An internal review of Harris’s claim found that Daley charged $2,500 to seek clemency for Bell. The rest of Daley’s fees covered post-conviction efforts, the first moves toward an appeal, though he never actually filed an appeal.
While Daley did nothing about clemency, he filed two post-conviction motions on Bell’s behalf. The motions went nowhere and there was no follow-up, but the Bar’s claim process doesn’t factor in adequacy because malpractice can be in the eye of the beholder.
“What you consider good work and what I consider good work may be two different things,” Holcomb explained.
So the $2,500 repayment was for the clemency fraud. Harris was entitled to none of the remaining $35,500 because Daley did something–a very little something–to earn his fee.

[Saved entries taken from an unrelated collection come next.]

Definition is_device (v : vnode) : bool := S_ISCHR (i_mode v) || S_ISBLK (i_mode v).

(** The inode at [pi] is [v], in the fields the two share. *)
Record stored (v : vnode) (pi : Z) (m : mem) : Prop := {
  sd_mode : load 2 m (pi + pi_i_mode) = i_mode v;
  sd_uid : load 4 m (pi + pi_i_uid) = i_uid v;
  sd_gid : load 4 m (pi + pi_i_gid) = i_gid v;
  sd_nlink : load 2 m (pi + pi_i_links_count) = i_nlink v;
  sd_size : load 8 m (pi + pi_i_size) = i_size (base v);
  sd_blocks : load 8 m (pi + pi_i_blocks) = i_blocks (base v);
  sd_atime : load 4 m (pi + pi_i_atime) = i_atime v;
  sd_ctime : load 4 m (pi + pi_i_ctime) = i_ctime (base v);
  sd_mtime : load 4 m (pi + pi_i_mtime) = i_mtime (base v);
  sd_gen : load 4 m (pi + pi_i_generation) = i_generation v;
  sd_rdev : is_device v = true → load 4 m (pi + pi_rdev) = i_rdev v;
  sd_flags : ∃ old, Z.land old disk_flags = 0 ∧
    load 4 m (pi + PmfsTree.pi_i_flags) = copy_flags fst snd (i_flags v) old
}.

(** The fields [pmfs_update_inode] leaves alone. *)
Definition other_inode_field (pi x : Z) : Prop :=
  in_range pi 4 x ∨ in_range (pi + pi_root) 8 x ∨ in_range (pi + pi_i_dtime) 4 x ∨ in_range (pi + pi_i_xattr) 8 x.

Ltac field_offsets :=
  unfold pi_i_mode, pi_i_uid, pi_i_gid, pi_i_links_count, pi_i_size, pi_i_blocks, pi_i_atime, pi_i_ctime,
    pi_i_mtime, pi_i_generation, pi_rdev, PmfsTree.pi_i_flags, pi_root, pi_height, pi_i_blk_type, pi_i_dtime, pi_i_xattr, sizeof_pmfs_inode in *.
(** A load behind stores to other fields. *)
Ltac load_field :=
  repeat (rewrite load_write_disjoint by (rewrite length_bytes_of; unfold disjoint_ranges; field_offsets; lia));
  rewrite load_write_same; apply Z.mod_small; simpl Z.of_nat; try done.

Section Copy.
Context `{CachedWrite}.
Variable clwb : bool.

Lemma apply_store m nt a bs : apply_events m [EStore nt a bs] = write_bytes m a bs.
Proof. done. Qed.
(** * Focus navigation of the meeting-cost clock (src/main.py)

    A shallow embedding of [ClockApp]: the grid of [MyButton] objects, the
    focus coordinates, [change_button_focus], the four arrow actions and
    [action_enter], followed by the properties of the focus navigator.

    Python objects are mutable and shared, so the buttons live in a store
    indexed by object identity and the grid [_buttons] holds references.
    A Python exception leaves behind whatever was mutated before it was
    raised, so an outcome carries the application state in both cases. *)

From Stdlib Require Import ZArith List String Bool Lia Arith.
Import ListNotations.
Local Open Scope string_scope.
Local Open Scope list_scope.
Local Open Scope Z_scope.

(** ** Data model *)

Definition START : string := "START".
Definition STOP : string := "STOP".

(** [class Directions(Enum)]. *)
Inductive Directions : Type := UP | DOWN | LEFT | RIGHT.

(** The parameter [direction] of [change_button_focus] is only annotated
    with [Directions]: any object may be passed.  An object that is not a
    member of the enumeration is represented by its [repr]. *)
Inductive direction_arg : Type :=
| Member (d : Directions)
| Undefined (repr : string).

(** The callables bound to buttons: the bound method [self.watch_status] of
    the application, or some other function known by name only. *)
Inductive Callable : Type :=
| watch_status_method
| external (name : string).

(** Identity of a [MyButton] object. *)
Definition ref : Type := nat.

(** The attributes of a [MyButton]. *)
Record MyButton : Type := mkButton {
  _text : string;
  _callback : option Callable;
  _args : option (list string);
  in_focus : bool
}.

(** The attributes of [ClockApp] the navigator touches.  [store] maps each
    object identity to the button's attributes; [_status_value] is
    [self._status.value]; [invoked] is a ghost trace of the calls made to
    button callbacks, oldest first. *)
Record ClockApp : Type := mkApp {
  _focus_index_x : Z;
  _focus_index_y : Z;
  _buttons : list (list ref);
  status : string;
  _status_value : string;
  store : ref -> MyButton;
  invoked : list (Callable * list string)
}.

Inductive exn : Type := IndexError | TypeError.

(** ** Outcomes and the state-and-exception monad *)

Inductive outcome (A : Type) : Type :=
| Returned (a : A) (s : ClockApp)
| Raised (e : exn) (s : ClockApp).
Arguments Returned {A} a s.
Arguments Raised {A} e s.

(** The state a call leaves behind, however it ended. *)
Definition final {A} (o : outcome A) : ClockApp :=
  match o with
  | Returned _ s => s
  | Raised _ s => s
  end.

Definition M (A : Type) : Type := ClockApp -> outcome A.

Definition ret {A} (a : A) : M A := fun s => Returned a s.

Definition bind {A B} (m : M A) (f : A -> M B) : M B :=
  fun s =>
    match m s with
    | Returned a s' => f a s'
    | Raised e s' => Raised e s'
    end.

Definition raise {A} (e : exn) : M A := fun s => Raised e s.

Definition gets {A} (f : ClockApp -> A) : M A := fun s => Returned (f s) s.

Definition modify (f : ClockApp -> ClockApp) : M unit :=
  fun s => Returned tt (f s).

Declare Scope py_scope.
Delimit Scope py_scope with py.
Notation "x <- m ;; k" := (bind m (fun x => k))
  (at level 61, m at next level, right associativity) : py_scope.
Notation "m ;; k" := (bind m (fun _ => k))
  (at level 61, right associativity) : py_scope.
Local Open Scope py_scope.

(** ** Python lists *)

Definition len {A} (l : list A) : Z := Z.of_nat (List.length l).

(** [l[i]]: indices [0 .. len-1] count from the front, [-len .. -1] from
    the back, anything else is out of range. *)
Definition py_index {A} (l : list A) (i : Z) : option A :=
  if (0 <=? i) && (i <? len l) then nth_error l (Z.to_nat i)
  else if (- len l <=? i) && (i <? 0) then nth_error l (Z.to_nat (i + len l))
  else None.

Definition getitem {A} (l : list A) (i : Z) : M A :=
  match py_index l i with
  | Some a => ret a
  | None => raise IndexError
  end.

(** ** Attribute updates *)

Definition set_focus_index_x (v : Z) (s : ClockApp) : ClockApp :=
  mkApp v (_focus_index_y s) (_buttons s) (status s) (_status_value s)
        (store s) (invoked s).

Definition set_focus_index_y (v : Z) (s : ClockApp) : ClockApp :=
  mkApp (_focus_index_x s) v (_buttons s) (status s) (_status_value s)
        (store s) (invoked s).

Definition set_status_value (v : string) (s : ClockApp) : ClockApp :=
  mkApp (_focus_index_x s) (_focus_index_y s) (_buttons s) (status s) v
        (store s) (invoked s).

Definition set_status_attr (v : string) (s : ClockApp) : ClockApp :=
  mkApp (_focus_index_x s) (_focus_index_y s) (_buttons s) v
        (_status_value s) (store s) (invoked s).

Definition set_store (h : ref -> MyButton) (s : ClockApp) : ClockApp :=
  mkApp (_focus_index_x s) (_focus_index_y s) (_buttons s) (status s)
        (_status_value s) h (invoked s).

Definition log_call (f : Callable) (args : list string) (s : ClockApp)
  : ClockApp :=
  mkApp (_focus_index_x s) (_focus_index_y s) (_buttons s) (status s)
        (_status_value s) (store s) (invoked s ++ [(f, args)]).

Definition with_in_focus (v : bool) (b : MyButton) : MyButton :=
  mkButton (_text b) (_callback b) (_args b) v.

Definition update (h : ref -> MyButton) (r : ref) (b : MyButton)
  : ref -> MyButton :=
  fun r' => if Nat.eqb r' r then b else h r'.

(** [button.in_focus = v] on the object [r]. *)
Definition set_in_focus (r : ref) (v : bool) : M unit :=
  modify (fun s => set_store (update (store s) r (with_in_focus v (store s r))) s).

(** [ClockApp.watch_status]. *)
Definition watch_status (value : string) : M unit :=
  modify (set_status_value value).

(** [self.status = value]: [status] is a reactive attribute, the toolkit
    stores the value and runs the watcher [watch_status]. *)
Definition assign_status (value : string) : M unit :=
  modify (set_status_attr value) ;;
  watch_status value.

(** A call of [f] on the unpacked argument list [args], made by a button. *)
Definition call (f : Callable) (args : list string) : M unit :=
  modify (log_call f args) ;;
  match f with
  | watch_status_method =>
      match args with
      | [value] => watch_status value
      | _ => raise TypeError
      end
  | external _ => ret tt
  end.

(** [self._buttons[x][y]]. *)
Definition button_at (x y : Z) : M ref :=
  buttons <- gets _buttons ;;
  column <- getitem buttons x ;;
  getitem column y.

(** ** [ClockApp.on_mount]

    The two buttons are distinct objects, [0] for START and [1] for STOP;
    every identity not placed in the grid is irrelevant to the program. *)
Definition start_button : MyButton :=
  mkButton START (Some watch_status_method) (Some ["top_button"]) false.

Definition stop_button : MyButton :=
  mkButton STOP None None false.

Definition on_mount : ClockApp :=
  mkApp 0 0 [[0%nat]; [1%nat]] "--" "-"
        (fun r => if Nat.eqb r 0 then start_button else stop_button) [].

(** ** [ClockApp.change_button_focus] *)

Definition change_button_focus (direction : direction_arg) : M unit :=
  previous_index_x <- gets _focus_index_x ;;
  previous_index_y <- gets _focus_index_y ;;
  new_focus_index <-
    match direction with
    | Member UP =>
        focus_index_y <- gets _focus_index_y ;;
        if focus_index_y <=? 0
        then ret (previous_index_x, 0)
        else ret (previous_index_x, focus_index_y - 1)
    | Member DOWN =>
        focus_index_x <- gets _focus_index_x ;;
        focus_index_y <- gets _focus_index_y ;;
        buttons <- gets _buttons ;;
        column <- getitem buttons focus_index_x ;;
        if focus_index_y >=? len column - 1
        then ret (previous_index_x, len column - 1)
        else ret (previous_index_x, focus_index_y + 1)
    | Member LEFT =>
        focus_index_x <- gets _focus_index_x ;;
        if focus_index_x <=? 0
        then ret (0, previous_index_y)
        else ret (focus_index_x - 1, previous_index_y)
    | Member RIGHT =>
        focus_index_x <- gets _focus_index_x ;;
        buttons <- gets _buttons ;;
        if focus_index_x <=? len buttons - 1
        then ret (len buttons - 1, previous_index_y)
        else ret (focus_index_x + 1, previous_index_y)
    | Undefined repr =>
        assign_status (String.append "ERROR: Undefined direction=" repr) ;;
        ret (0, 0)
    end ;;
  let new_focus_index_x := fst new_focus_index in
  let new_focus_index_y := snd new_focus_index in
  previous <- button_at previous_index_x previous_index_y ;;
  set_in_focus previous false ;;
  new <- button_at new_focus_index_x new_focus_index_y ;;
  set_in_focus new true ;;
  modify (set_focus_index_x new_focus_index_x) ;;
  modify (set_focus_index_y new_focus_index_y).

(** ** The arrow actions *)

Definition action_up : M unit :=
  assign_status "up-arrow" ;; change_button_focus (Member UP).

Definition action_down : M unit :=
  assign_status "down-arrow" ;; change_button_focus (Member DOWN).

Definition action_left : M unit :=
  assign_status "left-arrow" ;; change_button_focus (Member LEFT).

Definition action_right : M unit :=
  assign_status "right-arrow" ;; change_button_focus (Member RIGHT).

(** ** [MyButton.interact] and [ClockApp.action_enter]

    [interact] is declared [async def]: calling it runs nothing, it builds
    a coroutine object holding the body, which runs only when the
    coroutine is awaited. *)
Inductive coroutine : Type := Coroutine (body : M unit).

Definition await (c : coroutine) : M unit :=
  match c with Coroutine body => body end.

Kathy Morgan is president of the National Client Protection Organization, a nonprofit that serves as an educational resource for client fund administrators around the country. The group doesn’t rank or critique funds or engage in “micro-managing” specific claims; she would not comment on Harris’s situation.
But Morgan, who runs the Pennsylvania Lawyers Fund for Client Security, did say that at workshops where fund managers share ideas and problems, “consistently, these claims have always been discussed as being the toughest, where some work has been done.”
The consensus is that they should be resolved “based on the specific facts of the case,” Morgan said. “You can’t just have a bright-line rule.”
In other words, flexibility beats one-size-fits-all–Florida’s approach–when it comes to determining payments. Laura Harris would certainly agree.